● Given records:

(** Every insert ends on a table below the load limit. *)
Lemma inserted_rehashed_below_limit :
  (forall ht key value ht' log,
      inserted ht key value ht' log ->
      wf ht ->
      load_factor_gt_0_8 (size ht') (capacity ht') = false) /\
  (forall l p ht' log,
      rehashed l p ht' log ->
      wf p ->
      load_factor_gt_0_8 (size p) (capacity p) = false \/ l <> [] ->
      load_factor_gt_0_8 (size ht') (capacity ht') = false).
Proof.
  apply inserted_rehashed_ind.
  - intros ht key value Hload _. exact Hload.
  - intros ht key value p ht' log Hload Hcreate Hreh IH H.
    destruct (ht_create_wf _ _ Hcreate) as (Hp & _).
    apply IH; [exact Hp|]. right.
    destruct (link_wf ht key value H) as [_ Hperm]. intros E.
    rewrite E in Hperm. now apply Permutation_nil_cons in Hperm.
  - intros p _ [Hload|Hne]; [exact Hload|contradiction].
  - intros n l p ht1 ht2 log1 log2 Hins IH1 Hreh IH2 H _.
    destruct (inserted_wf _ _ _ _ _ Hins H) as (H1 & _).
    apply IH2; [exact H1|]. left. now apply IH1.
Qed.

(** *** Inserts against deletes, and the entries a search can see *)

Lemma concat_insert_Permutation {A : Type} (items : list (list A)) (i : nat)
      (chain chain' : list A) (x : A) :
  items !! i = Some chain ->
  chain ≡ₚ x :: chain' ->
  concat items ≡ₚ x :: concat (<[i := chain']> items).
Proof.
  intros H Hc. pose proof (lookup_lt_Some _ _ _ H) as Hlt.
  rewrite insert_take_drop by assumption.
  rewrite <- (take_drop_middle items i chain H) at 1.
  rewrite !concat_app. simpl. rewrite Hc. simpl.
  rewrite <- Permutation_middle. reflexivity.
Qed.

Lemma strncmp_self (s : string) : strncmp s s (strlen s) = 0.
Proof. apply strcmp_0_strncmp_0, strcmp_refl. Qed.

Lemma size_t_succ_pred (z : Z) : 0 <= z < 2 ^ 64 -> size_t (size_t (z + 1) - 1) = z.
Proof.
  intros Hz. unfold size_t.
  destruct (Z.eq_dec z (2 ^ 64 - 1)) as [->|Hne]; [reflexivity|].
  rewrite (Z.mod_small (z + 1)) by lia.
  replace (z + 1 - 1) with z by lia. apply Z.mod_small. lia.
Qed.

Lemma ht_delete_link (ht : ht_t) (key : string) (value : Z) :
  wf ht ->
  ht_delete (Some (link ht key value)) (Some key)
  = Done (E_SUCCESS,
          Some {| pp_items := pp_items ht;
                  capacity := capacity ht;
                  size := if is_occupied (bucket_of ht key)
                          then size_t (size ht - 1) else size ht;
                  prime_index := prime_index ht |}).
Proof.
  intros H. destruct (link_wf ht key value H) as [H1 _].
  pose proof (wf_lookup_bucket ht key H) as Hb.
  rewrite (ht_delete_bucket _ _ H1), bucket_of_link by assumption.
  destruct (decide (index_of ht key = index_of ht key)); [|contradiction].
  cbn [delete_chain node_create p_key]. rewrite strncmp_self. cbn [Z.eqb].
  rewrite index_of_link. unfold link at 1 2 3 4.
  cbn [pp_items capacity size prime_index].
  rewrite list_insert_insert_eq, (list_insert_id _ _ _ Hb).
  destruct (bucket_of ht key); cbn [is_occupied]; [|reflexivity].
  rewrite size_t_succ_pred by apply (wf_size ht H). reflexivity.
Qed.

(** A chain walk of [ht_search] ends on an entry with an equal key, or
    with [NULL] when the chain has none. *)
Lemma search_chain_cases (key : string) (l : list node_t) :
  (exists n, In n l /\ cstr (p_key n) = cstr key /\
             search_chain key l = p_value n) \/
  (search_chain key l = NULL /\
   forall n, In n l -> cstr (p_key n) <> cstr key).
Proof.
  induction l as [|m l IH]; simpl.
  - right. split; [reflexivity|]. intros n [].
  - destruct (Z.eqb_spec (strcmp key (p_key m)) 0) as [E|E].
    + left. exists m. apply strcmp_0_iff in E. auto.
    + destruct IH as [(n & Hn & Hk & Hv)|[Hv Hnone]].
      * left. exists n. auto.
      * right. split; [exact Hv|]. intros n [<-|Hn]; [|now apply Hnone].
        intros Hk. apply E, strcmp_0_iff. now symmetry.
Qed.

● What this task involves: What lines of the data include the word "with"? Copy each of them.

● Output for this task:
  replace (z + 1 - 1) with z by lia. apply Z.mod_small. lia.
(** A chain walk of [ht_search] ends on an entry with an equal key, or
    with [NULL] when the chain has none. *)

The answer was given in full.